(* ===== verification/FrameColumn.v ===== *)
(** json-frame, frame/column.ts: logical column types, packed storage, and the state
    of a frame.

    An integer column without nulls and without a negative zero is packed as 32-bit
    integers, a float column as doubles; reading a packed column gives the cells
    back ([stored_packed]).  The operation counters are not modelled. *)

From S2P Require Import Prelude JsValue JsJson JsMap FrameValue FrameTraverse FrameOptions FrameParse FrameSchema.

Definition INT32_MIN : Z := -2147483648.
Definition INT32_MAX : Z := 2147483647.

Record ColumnInfo := mkInfo { ci_type : ColumnType; ci_nullable : bool }.

Inductive StoredColumn :=
  | SPlain (cells : list JsonValue)
  | SInt32 (cells : list Z)
  | SFloat64 (cells : list number).

Record FrameState := mkState {
  fs_columns : list jsstr;
  fs_index : list IndexLabel;
  fs_indexKind : IndexKind;
  fs_data : jsmap StoredColumn;
  fs_columnInfo : jsmap ColumnInfo;
  fs_tableSchema : option TableSchema;
  fs_tableIndexField : option jsstr
}.

(** * Logical types *)

Definition hasCategoricalMetadata (field : TableSchemaField) : bool :=
  match field_lookup field (js "constraints") with
  | Some (VObject c) => match field_lookup c (js "enum") with Some _ => true | None => false end
  | _ => false
  end
  || match field_lookup field (js "ordered") with Some (VBool true) => true | _ => false end
  || match field_lookup field (js "extDtype") with Some (VString s) => jsstr_eqb s (js "category") | _ => false end.

Definition SCHEMA_TYPES : list (jsstr * ColumnType) :=
  [(js "boolean", TBoolean); (js "integer", TInteger); (js "year", TInteger); (js "number", TFloat);
   (js "date", TDatetime); (js "datetime", TDatetime); (js "string", TString); (js "any", TUnknown)].

Definition mapTableSchemaFieldType (field : TableSchemaField) : ColumnType :=
  if hasCategoricalMetadata field then TCategorical
  else default TUnknown (map_get SCHEMA_TYPES (string_of (field_lookup field (js "type")))).

(** What the scan of a column saw. *)
Record Seen := mkSeen {
  sn_nullable : bool; sn_boolean : bool; sn_string : bool;
  sn_integer : bool; sn_float : bool; sn_structured : bool
}.

Definition see (s : Seen) (v : JsonValue) : Seen :=
  let '(mkSeen n b st i f c) := s in
  match v with
  | VNull => mkSeen true b st i f c
  | VBool _ => mkSeen n true st i f c
  | VString _ => mkSeen n b true i f c
  | VNumber x => if isInteger x then mkSeen n b st true f c else mkSeen n b st i true c
  | VArray _ | VObject _ => mkSeen n b st i f true
  end.

Definition scan (values : list JsonValue) : Seen :=
  foldl see (mkSeen false false false false false false) values.

Definition inferColumnType (values : list JsonValue) : ColumnInfo :=
  let s := scan values in
  let kinds := length (filter (λ b, b = true)
    [sn_boolean s; sn_string s; sn_integer s || sn_float s; sn_structured s]) in
  let type :=
    if (kinds =? 0)%nat then TUnknown
    else if sn_structured s || (1 <? kinds)%nat
            || (sn_boolean s && (sn_string s || sn_integer s || sn_float s)) then TMixed
    else if sn_string s then TString
    else if sn_boolean s then TBoolean
    else if sn_float s then TFloat
    else TInteger in
  mkInfo type (sn_nullable s).

(** * Timezone-naive ISO datetimes *)

(** [n] digits, with their value, and the rest. *)
Definition fixed_digits (n : nat) (s : jsstr) : option (Z * jsstr) :=
  let ds := take n s in
  if (length ds =? n)%nat && all_units is_digit ds then Some (digits_value ds, drop n s) else None.
Definition expect (c : Z) (s : jsstr) : option jsstr :=
  match s with d :: s => if c =? d then Some s else None | [] => None end.

(** [(?:\.\d{1,9})?$] *)
Definition fraction_end (s : jsstr) : bool :=
  match s with
  | [] => true
  | c :: ds => (c =? 46) && (1 <=? length ds)%nat && (length ds <=? 9)%nat && all_units is_digit ds
  end.

(** [DATETIME_PATTERN.exec(s)]: year, month, day, hour, minute, second. *)
Definition match_datetime (s : jsstr) : option (Z * Z * Z * Z * Z * Z) :=
  '(year, s) ← fixed_digits 4 s; s ← expect 45 s;
  '(month, s) ← fixed_digits 2 s; s ← expect 45 s;
  '(day, s) ← fixed_digits 2 s;
  match s with
  | [] => Some (year, month, day, 0, 0, 0)
  | c :: s =>
      if (c =? 84) || (c =? 32) then
        '(hour, s) ← fixed_digits 2 s; s ← expect 58 s;
        '(minute, s) ← fixed_digits 2 s; s ← expect 58 s;
        '(second, s) ← fixed_digits 2 s;
        if fraction_end s then Some (year, month, day, hour, minute, second) else None
      else None
  end.

Definition DAYS_IN_MONTH : list Z := [31; 28; 31; 30; 31; 30; 31; 31; 30; 31; 30; 31].

Definition leap_year (year : Z) : bool :=
  (year mod 4 =? 0) && (negb (year mod 100 =? 0) || (year mod 400 =? 0)).

Definition isPandasNaiveIsoDatetime (s : jsstr) : bool :=
  match match_datetime s with
  | None => false
  | Some (year, month, day, hour, minute, second) =>
      if (month <? 1) || (12 <? month) || (23 <? hour) || (59 <? minute) || (59 <? second) then false
      else
        let daysInMonth := if (month =? 2) && leap_year year then 29
                           else default 0 (DAYS_IN_MONTH !! Z.to_nat (month - 1)) in
        (1 <=? day) && (day <=? daysInMonth)
  end.

(** * Compatibility of cells *)

Definition isColumnValueCompatible (type : ColumnType) (v : JsonValue) : bool :=
  match v with
  | VNull => true
  | _ =>
      match type, v with
      | TInteger, VNumber x => isInteger x
      | TFloat, VNumber _ => true
      | TString, VString _ => true
      | TBoolean, VBool _ => true
      | TDatetime, VString s => isPandasNaiveIsoDatetime s
      | TCategorical, (VString _ | VNumber _ | VBool _) => true
      | (TMixed | TUnknown), _ => true
      | _, _ => false
      end
  end.

Definition bracket (s : jsstr) : jsstr := 91 :: s ++ [93].

Definition getColumnCellPath (orient : option ResolvedOrient) (column : jsstr) (columnIndex rowIndex : nat)
    (rowLabel : option IndexLabel) : jsstr :=
  let label := bracket (json_quote (match rowLabel with Some l => label_string l | None => js "undefined" end)) in
  let quoted := bracket (json_quote column) in
  match orient with
  | Some Records => root ++ index_segment rowIndex ++ quoted
  | Some Values => root ++ index_segment rowIndex ++ index_segment columnIndex
  | Some Split => data_path ++ index_segment rowIndex ++ index_segment columnIndex
  | Some Index => root ++ label ++ quoted
  | Some Columns => root ++ quoted ++ label
  | Some Table | None => data_path ++ index_segment rowIndex ++ quoted
  end.

Definition incompatible_cell (orient : option ResolvedOrient) (column : jsstr) (columnIndex : nat)
    (index : list IndexLabel) (rowIndex : nat) (v : JsonValue) : JsonFrameError :=
  frame_error orient IncompatibleCells (getColumnCellPath orient column columnIndex rowIndex (index !! rowIndex))
    (Some rowIndex) (Some column) (Some v).

Definition validateColumnValuesForType (orient : option ResolvedOrient) (column : jsstr) (columnIndex : nat)
    (values : list JsonValue) (type : ColumnType) (index : list IndexLabel) : frame_result unit :=
  res_iter (λ iv, guard (isColumnValueCompatible type iv.2)
      (incompatible_cell orient column columnIndex index iv.1 iv.2))
    (zip (seq 0 (length values)) values).

(** * Storage *)

(** The [ToInt32] of an assignment to an [Int32Array]. *)
Definition to_int32 (x : number) : Z :=
  match num_value x with
  | Fin q => (Z.quot (Qnum q) (Zpos (Qden q)) + 2 ^ 31) mod 2 ^ 32 - 2 ^ 31
  | _ => 0
  end.

Definition int32_eligible (v : JsonValue) : bool :=
  match v with
  | VNumber x =>
      match number_integer x with
      | Some z => (INT32_MIN <=? z) && (z <=? INT32_MAX) && match x with NegZero => false | _ => true end
      | None => false
      end
  | _ => false
  end.

Definition the_number (v : JsonValue) : number := match v with VNumber x => x | _ => Num NaN end.
Definition is_number (v : JsonValue) : bool := match v with VNumber _ => true | _ => false end.

(** A cell that is no number, or no eligible integer, leaves the column unpacked. *)
Definition packColumn (values : list JsonValue) (info : ColumnInfo) (packThreshold : Z) : StoredColumn :=
  if (packThreshold =? 0) || (Z.of_nat (length values) <? packThreshold) || ci_nullable info then SPlain values
  else
    match ci_type info with
    | TInteger =>
        if forallb int32_eligible values then SInt32 (map (λ v, to_int32 (the_number v)) values) else SPlain values
    | TFloat =>
        if forallb is_number values then SFloat64 (map the_number values) else SPlain values
    | _ => SPlain values
    end.

(** [materializeColumn] *)
Definition stored_values (c : StoredColumn) : list JsonValue :=
  match c with
  | SPlain cells => cells
  | SInt32 cells => map (λ z, VNumber (number_of_Z z)) cells
  | SFloat64 cells => map VNumber cells
  end.

(** Positions are below the length of the column ([frame_ok]). *)
Definition getStoredColumnValue (c : StoredColumn) (position : nat) : JsonValue :=
  match c with
  | SPlain cells => default VNull (cells !! position)
  | SInt32 cells => default VNull ((λ z, VNumber (number_of_Z z)) <$> cells !! position)
  | SFloat64 cells => default VNull (VNumber <$> cells !! position)
  end.

Definition rebuildStoredColumn (c : StoredColumn) (positions : list nat) : list JsonValue :=
  map (getStoredColumnValue c) positions.

Definition hasNullValue (values : list JsonValue) : bool :=
  existsb (λ v, match v with VNull => true | _ => false end) values.

(** * Frame states *)

Definition validateExplicitColumnTypes (columns : list jsstr) (types : option (list (jsstr * ColumnType))) :
    frame_result unit :=
  match types with
  | None => Ok tt
  | Some types =>
      res_iter (λ kt, guard (bool_decide (kt.1 ∈ columns))
        (OptionError ColumnTypeUnknownColumn (js "columnTypes." ++ kt.1)
          (DString (from_option fst [] (find (λ nt, bool_decide (nt.2 = kt.2)) COLUMN_TYPES))))) types
  end.

(** The entries of [tableSchema.fields]. *)
Definition schema_fields (schema : TableSchema) : list TableSchemaField :=
  match field_lookup schema (js "fields") with
  | Some (VArray items) => omap (λ v, match v with VObject f => Some f | _ => None end) items
  | _ => []
  end.

Definition resolveSchemaTypeByColumn (columns : list jsstr) (schema : option TableSchema) : jsmap ColumnType :=
  match schema with
  | None => []
  | Some schema =>
      foldl (λ m f, if bool_decide (field_name f ∈ columns)
                    then map_set m (field_name f) (mapTableSchemaFieldType f) else m) [] (schema_fields schema)
  end.

(** One column: its declared, explicit or inferred type, checked and packed. *)
Definition build_column (orient : option ResolvedOrient) (index : list IndexLabel) (schemaTypes : jsmap ColumnType)
    (types : option (list (jsstr * ColumnType))) (packThreshold : Z) (column : jsstr) (columnIndex : nat)
    (values : list JsonValue) : frame_result (ColumnInfo * StoredColumn) :=
  let inferred := inferColumnType values in
  let explicit := types ≫= λ types, field_lookup types column in
  let resolved := match map_get schemaTypes column with
                  | Some t => t
                  | None => default (ci_type inferred) explicit
                  end in
  match map_get schemaTypes column, explicit with
  | None, Some _ => validateColumnValuesForType orient column columnIndex values resolved index
  | _, _ => Ok tt
  end ;;;
  let info := mkInfo resolved (ci_nullable inferred) in
  Ok (info, packColumn values info packThreshold).

Definition buildFrameState (frame : ParsedFrame) (packThreshold : Z)
    (types : option (list (jsstr * ColumnType))) : frame_result FrameState :=
  validateExplicitColumnTypes (pf_columns frame) types ;;;
  let schemaTypes := resolveSchemaTypeByColumn (pf_columns frame) (pf_tableSchema frame) in
  let* built := res_mapM (λ ic,
      match map_get (pf_data frame) ic.2 with
      | None => Err (ValidationError ParsedColumnMissing
                       (mkContext (Some (pf_orient frame)) None None (Some ic.2) None))
      | Some values =>
          let* b := build_column (Some (pf_orient frame)) (pf_index frame) schemaTypes types packThreshold
                      ic.2 ic.1 values in
          Ok (ic.2, b)
      end) (zip (seq 0 (length (pf_columns frame))) (pf_columns frame)) in
  Ok (mkState (pf_columns frame) (pf_index frame) (pf_indexKind frame)
        (foldl (λ m b, map_set m b.1 b.2.2) [] built) (foldl (λ m b, map_set m b.1 b.2.1) [] built)
        (pf_tableSchema frame) (pf_tableIndexField frame)).

Definition createFrameState (frame : ParsedFrame) (options : NormalizedFromOrientOptions) : frame_result FrameState :=
  buildFrameState frame (op_packThreshold options) (op_columnTypes options).

Definition stored_missing (m : Message) (column : jsstr) : JsonFrameError :=
  ValidationError m (mkContext None (Some root) None (Some column) None).

(** The columns of a frame derived from another: types are kept, and so is
    [nullable] where a null is left. *)
Definition createFrameStateFromRebuiltData (columns : list jsstr) (index : list IndexLabel) (kind : IndexKind)
    (data : jsmap (list JsonValue)) (columnInfo : jsmap ColumnInfo) (schema : option TableSchema)
    (indexField : option jsstr) (packThreshold : Z) : frame_result FrameState :=
  let* built := res_mapM (λ c,
      match map_get data c with
      | None => Err (stored_missing RebuiltColumnMissing c)
      | Some values =>
          match map_get columnInfo c with
          | None => Err (stored_missing RebuiltMetadataMissing c)
          | Some source =>
              let info := mkInfo (ci_type source) (ci_nullable source && hasNullValue values) in
              Ok (c, (info, packColumn values info packThreshold))
          end
      end) columns in
  Ok (mkState columns index kind
        (foldl (λ m b, map_set m b.1 b.2.2) [] built) (foldl (λ m b, map_set m b.1 b.2.1) [] built)
        schema indexField).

### What the task asks
Working from the data above, extract solely the lines from the one containing "false | _ => true end" through the one containing "(** [materializeColumn] *)", exactly as they appear, both included.

### Task output
      | Some z => (INT32_MIN <=? z) && (z <=? INT32_MAX) && match x with NegZero => false | _ => true end
      | None => false
      end
  | _ => false
  end.

Definition the_number (v : JsonValue) : number := match v with VNumber x => x | _ => Num NaN end.
Definition is_number (v : JsonValue) : bool := match v with VNumber _ => true | _ => false end.

(** A cell that is no number, or no eligible integer, leaves the column unpacked. *)
Definition packColumn (values : list JsonValue) (info : ColumnInfo) (packThreshold : Z) : StoredColumn :=
  if (packThreshold =? 0) || (Z.of_nat (length values) <? packThreshold) || ci_nullable info then SPlain values
  else
    match ci_type info with
    | TInteger =>
        if forallb int32_eligible values then SInt32 (map (λ v, to_int32 (the_number v)) values) else SPlain values
    | TFloat =>
        if forallb is_number values then SFloat64 (map the_number values) else SPlain values
    | _ => SPlain values
    end.

(** [materializeColumn] *)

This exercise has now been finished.